Rechtsanwälte werden oftmals speziell mandatiert, um solche Formfehler zu identifizieren und dadurch Verhandlungsspielraum zu schaffen. Dies ist oftmals nicht im Einklang mit dem Schutzgedanken des Gesetzgebers. Um solche Risiken zu minimieren, wurden in der Praxis sogenannte Schriftformheilungsklauseln eingeführt. Diese Klauseln, welche die Parteien dazu verpflichten, etwaige Formmängel auszuräumen, wurden bis dato von mehreren Oberlandesgerichten als rechtsgültig erachtet.

Jedoch hat der Bundesgerichtshof (BGH) dieser Praxis nun einen Riegel vorgeschoben und die Unwirksamkeit dieser Schriftformheilungsklauseln bestätigt, da sie im Konflikt mit der imperativen Vorschrift des § 550 BGB stehen.

Schon im Jahr 2014 entschied der BGH, dass ein Immobilienerwerber nicht durch solche Klauseln an einer Kündigung wegen Formmängeln gehindert ist. Darüber hinaus gab es bereits vorinstanzliche Urteile, die die Ungültigkeit von Schriftformheilungsklauseln bekräftigten, sodass die aktuelle Entscheidung des BGH nicht vollkommen unerwartet erscheint.

Der BGH hat jedoch auch Raum für Billigkeitsentscheidungen gelassen. Eine Kündigung widerspricht dem Grundsatz von Treu und Glauben, wenn der Formfehler nachträglich durch eine Änderung verursacht wurde, die nur der kündigenden Partei Vorteile bringt.

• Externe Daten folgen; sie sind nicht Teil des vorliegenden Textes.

(** * mcp-server-langfuse: the TTL cache, the cache registry and the
      retrying API client

    A shallow embedding of [src/lib/cache.ts] and
    [src/lib/langfuse-client.ts] (with the error classes and option
    records of [src/types/index.ts]), and the properties of the
    specification that concern them.

    Conventions of the embedding.
    - A JavaScript [number] is an integer ([Z]) or [NaN]; fractions and
      infinities are outside the model.  Where the source can only see an
      integer (an HTTP status, [Date.now()], a retry counter) the type is
      [Z] or [nat] directly.
    - [Date.now()] is an explicit argument [now] (epoch milliseconds).
    - A [Map<string, V>] is a [gmap string V]; iteration order plays no role
      in any operation modelled here.
    - Objects with identity (the [Cache] instances handed out by the
      registry) live in a heap indexed by locations.
    - The network and the timers are a scripted world: the n-th call of
      [fetch] gets the n-th scripted outcome, and every [fetch] and every
      back-off sleep is logged. *)

From Stdlib Require Import ZArith QArith Ascii String.
From stdpp Require Import gmap strings list fin_maps.
From Equations Require Import Equations.

Local Open Scope string_scope.
Local Open Scope Z_scope.

(** ** JavaScript primitives used by the sources *)

Module JS.

Inductive number : Type :=
| NaN
| Num (z : Z).

#[global] Instance number_eq_dec : EqDecision number.
Proof. solve_decision. Defined.

(** [x || d] for an optional numeric field [x] and a numeric default:
    [undefined], [0] and [NaN] are falsy. *)
Definition num_or (x : option number) (d : Z) : Z :=
  match x with
  | Some (Num z) => if z =? 0 then d else z
  | Some NaN => d
  | None => d
  end.

(** [x || d] for an optional string ([undefined], [null] and the empty
    string are falsy). *)
Definition str_or (x : option string) (d : string) : string :=
  match x with
  | Some "" => d
  | Some s => s
  | None => d
  end.

(** [!s] for a string. *)
Definition str_falsy (s : string) : bool :=
  match s with
  | "" => true
  | _ => false
  end.

(** *** [parseInt(string)] with no radix argument

    ECMAScript: strip leading white space, read an optional sign, strip
    a [0x]/[0X] prefix (radix 16, else radix 10), read the longest
    prefix of digits; no digit at all gives [NaN].  The result here is
    the mathematical integer (doubles round beyond 2^53, and [-0] is
    [0]). *)

Definition code (c : ascii) : Z := Z.of_nat (nat_of_ascii c).

Definition is_white_space (c : ascii) : bool :=
  let n := code c in
  ((9 <=? n) && (n <=? 13)) || (n =? 32) || (n =? 160).

Fixpoint trim_start (s : string) : string :=
  match s with
  | String c s' => if is_white_space c then trim_start s' else s
  | EmptyString => s
  end.

Definition digit_value (radix : Z) (c : ascii) : option Z :=
  let n := code c in
  let v :=
    if (48 <=? n) && (n <=? 57) then Some (n - 48)
    else if (97 <=? n) && (n <=? 122) then Some (n - 87)
    else if (65 <=? n) && (n <=? 90) then Some (n - 55)
    else None in
  match v with
  | Some d => if d <? radix then Some d else None
  | None => None
  end.

Fixpoint read_digits (radix : Z) (s : string) (acc : option Z) : option Z :=
  match s with
  | String c s' =>
      match digit_value radix c with
      | Some d => read_digits radix s' (Some (radix * default 0 acc + d))
      | None => acc
      end
  | EmptyString => acc
  end.

Definition strip_sign (s : string) : Z * string :=
  match s with
  | String "-" r => (-1, r)
  | String "+" r => (1, r)
  | _ => (1, s)
  end.

Definition strip_hex_prefix (s : string) : Z * string :=
  match s with
  | String "0" (String "x" r) => (16, r)
  | String "0" (String "X" r) => (16, r)
  | _ => (10, s)
  end.

Definition parseInt (s : string) : number :=
  let '(sign, s1) := strip_sign (trim_start s) in
  let '(radix, s2) := strip_hex_prefix s1 in
  match read_digits radix s2 None with
  | Some m => Num (sign * m)
  | None => NaN
  end.

(** How a call into the runtime ends: normally, by throwing an error of
    the given name, or in a way this development does not model. *)
Inductive run (A : Type) : Type :=
| Ok (a : A)
| Raise (name : string)
| NotModelled.
Arguments Ok {A} _.
Arguments Raise {A} _.
Arguments NotModelled {A}.

End JS.

(** [ToBoolean] on optional values, as in [if (params.name)] and
    [if (params.page)]. *)
Module JSTruthy.

Definition of_string (x : option string) : bool :=
  match x with
  | Some s => negb (JS.str_falsy s)
  | None => false
  end.

Definition of_number (x : option JS.number) : bool :=
  match x with
  | Some (JS.Num z) => negb (z =? 0)
  | Some JS.NaN => false
  | None => false
  end.

End JSTruthy.

(** ** [src/types/index.ts]: configuration, parameters and error classes *)

Module Types.

Record LangfuseConfig : Type := mkConfig {
  publicKey : string;
  secretKey : string;
  baseUrl : option string;
  requestTimeout : option JS.number;
  maxRetries : option JS.number
}.

Record ChatMessage : Type := mkMessage {
  role : string;
  content : string
}.

(** The run-time shape of [CreatePromptParams.prompt]: a string, an
    array, or any other value. *)
Inductive prompt_value : Type :=
| PString (s : string)
| PArray (messages : list ChatMessage)
| POther.

Definition isArray (v : prompt_value) : bool :=
  match v with PArray _ => true | _ => false end.

Definition typeof_string (v : prompt_value) : bool :=
  match v with PString _ => true | _ => false end.

Record PromptConfig : Type := mkPromptConfig {
  model : option string;
  temperature : option JS.number;
  maxTokens : option JS.number;
  topP : option JS.number;
  frequencyPenalty : option JS.number;
  presencePenalty : option JS.number;
  stopSequences : option (list string)
}.

Record CreatePromptParams : Type := mkCreate {
  name : string;
  type : string;
  prompt : prompt_value;
  config : option PromptConfig;
  labels : option (list string);
  tags : option (list string);
  commitMessage : option string
}.

(** The error classes, and [Error] for every other error object (a
    plain [Error], a [DOMException], a [TypeError], ...), which only has
    a name and a message. *)
Inductive error (Json : Type) : Type :=
| APIError (status : Z) (message : string) (details : option (Json + string))
| ValidationError (field constraint : string)
| AuthenticationError (message : string)
| RateLimitError (retryAfter : JS.number) (message : string)
| Error (name message : string).
Arguments APIError {Json} _ _ _.
Arguments ValidationError {Json} _ _.
Arguments AuthenticationError {Json} _.
Arguments RateLimitError {Json} _ _.
Arguments Error {Json} _ _.

(** [error.name], as set by each constructor. *)
Definition error_name {Json} (e : error Json) : string :=
  match e with
  | APIError _ _ _ => "APIError"
  | ValidationError _ _ => "ValidationError"
  | AuthenticationError _ => "AuthenticationError"
  | RateLimitError _ _ => "RateLimitError"
  | Error name _ => name
  end.

(** [error instanceof APIError && error.status >= 500] *)
Definition is_server_error {Json} (e : error Json) : bool :=
  match e with
  | APIError status _ _ => status >=? 500
  | _ => false
  end.

(** The default messages of the constructors. *)
Definition authentication_failed {Json} : error Json :=
  AuthenticationError "Authentication failed".

Definition rate_limit_exceeded {Json} (retryAfter : JS.number) : error Json :=
  RateLimitError retryAfter "Rate limit exceeded".

(** Cache types *)

Record CacheEntry (T : Type) : Type := mkEntry {
  data : T;
  expiresAt : Z
}.
Arguments mkEntry {T} _ _.
Arguments data {T} _.
Arguments expiresAt {T} _.

Record CacheOptions : Type := mkOptions {
  ttl : option JS.number;
  keyPrefix : option string
}.

(** The default argument [options = {}]. *)
Definition no_options : CacheOptions :=
  {| ttl := None; keyPrefix := None |}.

End Types.

(** ** The [RegExp] objects of the runtime, as far as the cache needs them

    [invalidatePattern] calls [new RegExp(pattern)] and [regex.test(key)].
    The engine is an interface; [Fragment] below implements the part of
    the ECMAScript pattern language made of literal characters, [.],
    escaped syntax characters and the quantifiers [*], [+], [?] (greedy or
    lazy), and answers [NotModelled] on everything else. *)

Module RegExp.

Class Engine : Type := {
  regex : Type;
  (** [new RegExp(pattern)], which throws [SyntaxError] on a malformed
      pattern *)
  compile : string -> JS.run regex;
  (** [regex.test(s)] for a regex without flags: is there a match
      anywhere in [s]? *)
  test : regex -> string -> bool
}.

Module Fragment.

Inductive atom : Type :=
| AChar (c : ascii)
| ADot.

Inductive quantifier : Type :=
| One
| ZeroOrOne
| ZeroOrMore
| OneOrMore.

Definition term : Type := atom * quantifier.

Inductive token : Type :=
| TChar (c : ascii)
| TDot
| TStar
| TPlus
| TQuest
| TOther
| TDangling.

(** SyntaxCharacter :: one of [^ $ \ . * + ? ( ) [ ] { } |] *)
Definition is_syntax_char (c : ascii) : bool :=
  bool_decide (c ∈ ["^"; "$"; "\"; "."; "*"; "+"; "?"; "("; ")"; "[";
                    "]"; "{"; "}"; "|"]%char).

Definition token_of_char (c : ascii) : token :=
  if bool_decide (c = "."%char) then TDot
  else if bool_decide (c = "*"%char) then TStar
  else if bool_decide (c = "+"%char) then TPlus
  else if bool_decide (c = "?"%char) then TQuest
  else if is_syntax_char c then TOther
  else TChar c.

(** A backslash followed by a syntax character is that character; any
    other escape is left to the full engine; a backslash at the end of
    the pattern is an error. *)
Fixpoint tokens (s : string) : list token :=
  match s with
  | EmptyString => []
  | String c rest =>
      if bool_decide (c = "\"%char) then
        match rest with
        | EmptyString => [TDangling]
        | String d rest' =>
            (if is_syntax_char d then TChar d else TOther) :: tokens rest'
        end
      else token_of_char c :: tokens rest
  end.

Definition quantifier_of (t : token) : option quantifier :=
  match t with
  | TStar => Some ZeroOrMore
  | TPlus => Some OneOrMore
  | TQuest => Some ZeroOrOne
  | _ => None
  end.

Definition cons_term (t : term) (r : JS.run (list term)) : JS.run (list term) :=
  match r with
  | JS.Ok p => JS.Ok (t :: p)
  | other => other
  end.

(** Atom, optional quantifier, optional lazy mark [?]; a quantifier
    where an atom is expected is "nothing to repeat". *)
Fixpoint terms (ts : list token) : JS.run (list term) :=
  match ts with
  | [] => JS.Ok []
  | t :: ts1 =>
      let quantified (a : atom) : JS.run (list term) :=
        match ts1 with
        | [] => JS.Ok [(a, One)]
        | q :: ts2 =>
            match quantifier_of q with
            | None => cons_term (a, One) (terms ts1)
            | Some qu =>
                match ts2 with
                | TQuest :: ts3 => cons_term (a, qu) (terms ts3)
                | _ => cons_term (a, qu) (terms ts2)
                end
            end
        end in
      match t with
      | TChar c => quantified (AChar c)
      | TDot => quantified ADot
      | TStar | TPlus | TQuest | TDangling => JS.Raise "SyntaxError"
      | TOther => JS.NotModelled
      end
  end.

Definition parse (pattern : string) : JS.run (list term) :=
  terms (tokens pattern).

(** [.] matches any character but a line terminator. *)
Definition atom_matches (a : atom) (c : ascii) : bool :=
  match a with
  | AChar d => bool_decide (c = d)
  | ADot => negb (bool_decide (c = "010"%char) || bool_decide (c = "013"%char))
  end.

Die neueste BGH-Entscheidung schafft eine signifikante Rechtsunsicherheit, die weitreichende Auswirkungen auf die Vertragspraxis hat. Dies betrifft insbesondere Immobilieninvestoren, die die Mieteinnahmen für die Finanzierung ihrer Investitionen oder für ihre Renditeberechnungen einplanen. Eine noch gründlichere Überprüfung der Verträge ist nun erforderlich, was zu erhöhten Kosten und längeren Prüfphasen führt.

Man kann erwarten, dass die Vertragspraxis auf dieses Urteil reagiert und Klauseln entwickelt werden, die die wirtschaftlichen Konsequenzen einer frühzeitigen Kündigung abmildern sollen. Die Wirksamkeit solcher Klauseln bleibt jedoch unsicher. Insbesondere wenn durch übermäßige Vertragsstrafen die Kündbarkeit eines Mietvertrags effektiv verhindert werden sollte, könnte dies als unzulässige Umgehung des Schriftformerfordernisses angesehen werden.